CVE-2025-1219

libxml streams use wrong content-type header when requesting a redirected resource.

Publication Date 2025-03-14
Severity Critical
Type Cross-Site Request Forgery
Affected PHP Versions
  • 7.2.0-7.2.34
  • 7.3.0-7.3.33
  • 7.4.0-7.4.33
  • 8.0.0-8.0.30
  • 8.1.0-8.1.31
  • 8.2.0-8.2.27
  • 8.3.0-8.3.18
  • 8.4.0-8.4.4
Fixed Product Versions
  • ZendPHP 7.2
  • ZendPHP 7.3
  • ZendPHP 7.4
  • ZendPHP 8.0
  • ZendPHP 8.1
  • ZendPHP 8.2
  • ZendPHP 8.3
  • ZendPHP 8.4
  • ZendServer 2021.4.2

CVE Details

In PHP versions 8.1.* before 8.1.32, 8.2.* before 8.2.28, 8.3.* before 8.3.19, and 8.4.* before 8.4.5, a vulnerability, which was classified as problematic, has been found.
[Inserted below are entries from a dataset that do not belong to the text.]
(** Is [conf], at position [i], made redundant by some message of [configs]? *)
Definition includes (conf2 conf : ConfigMessage) : bool :=
  match mfind (seqno_hash_ conf) (lagged_diffs_ conf2) with Some _ => true | None => false end.
Fixpoint redundant_with (i : nat) (conf : ConfigMessage) (j : nat) (configs : list ConfigMessage) :
    bool :=
  match configs with
  | [] => false
  | conf2 :: configs' =>
      (if (i =? j)%nat then false
       else includes conf2 conf
            || ((j <? i)%nat && keqb (seqno_hash_ conf2) (seqno_hash_ conf)))
      || redundant_with i conf (S j) configs'
  end.

Definition max_seqno (configs : list ConfigMessage) : Z :=
  foldl (fun mx c => if mx <? seqno c then seqno c else mx) INT64_MIN configs.

(** [conf.seqno() + lag <= max_seqno] *)
Definition too_old (lag mx : Z) (conf : ConfigMessage) : res bool :=
  top ← int64_add (seqno conf) lag; Ok (top <=? mx).

Fixpoint mark_redundant (lag mx : Z) (all : list ConfigMessage) (i : nat)
    (configs : list ConfigMessage) : res (list (ConfigMessage * bool)) :=
  match configs with
  | [] => Ok []
  | c :: configs' =>
      old ← too_old lag mx c;
      rest ← mark_redundant lag mx all (S i) configs';
      Ok ((c, redundant_with i c 0 all || old) :: rest)
  end.

(** The first entry that is not redundant, with its position. *)
Fixpoint first_good (i : nat) (configs : list (ConfigMessage * bool)) :
    option (nat * ConfigMessage) :=
  match configs with
  | [] => None
  | (c, r) :: configs' => if r then first_good (S i) configs' else Some (i, c)
  end.

(** [std::max_element] with the comparison used when the merge cannot be signed. *)
Definition entry_lt (a b : ConfigMessage * bool) : bool :=
  if Bool.eqb a.2 b.2 then kltb (seqno_hash_ a.1) (seqno_hash_ b.1) else a.2.
Fixpoint max_entry (best : nat * (ConfigMessage * bool)) (i : nat)
    (configs : list (ConfigMessage * bool)) : nat * (ConfigMessage * bool) :=
  match configs with
  | [] => best
  | c :: configs' => max_entry (if entry_lt best.2 c then (i, c) else best) (S i) configs'
  end.

(** [std::sort] by descending [seqno_hash_]. *)
Fixpoint insert_desc (c : ConfigMessage) (l : list ConfigMessage) : list ConfigMessage :=
  match l with
  | [] => [c]
  | c' :: l' => if kltb (seqno_hash_ c) (seqno_hash_ c') then c' :: insert_desc c l' else c :: l
  end.
Definition sort_desc (l : list ConfigMessage) : list ConfigMessage := foldr insert_desc [] l.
Affected by this issue is some unknown processing of the component Header Handler. The manipulation of the argument Content-Type with an unknown input leads to a redirect vulnerability. This can occur when a web application accepts a user-controlled input that specifies a link to an external site, and uses that link in a Redirect. This simplifies phishing attacks. Impacted is integrity.

Recommendations

Always validate user input, and consider not allowing users to provide redirect URLs via form input without validation.

Otherwise, we recommend upgrading to a known patched version of PHP.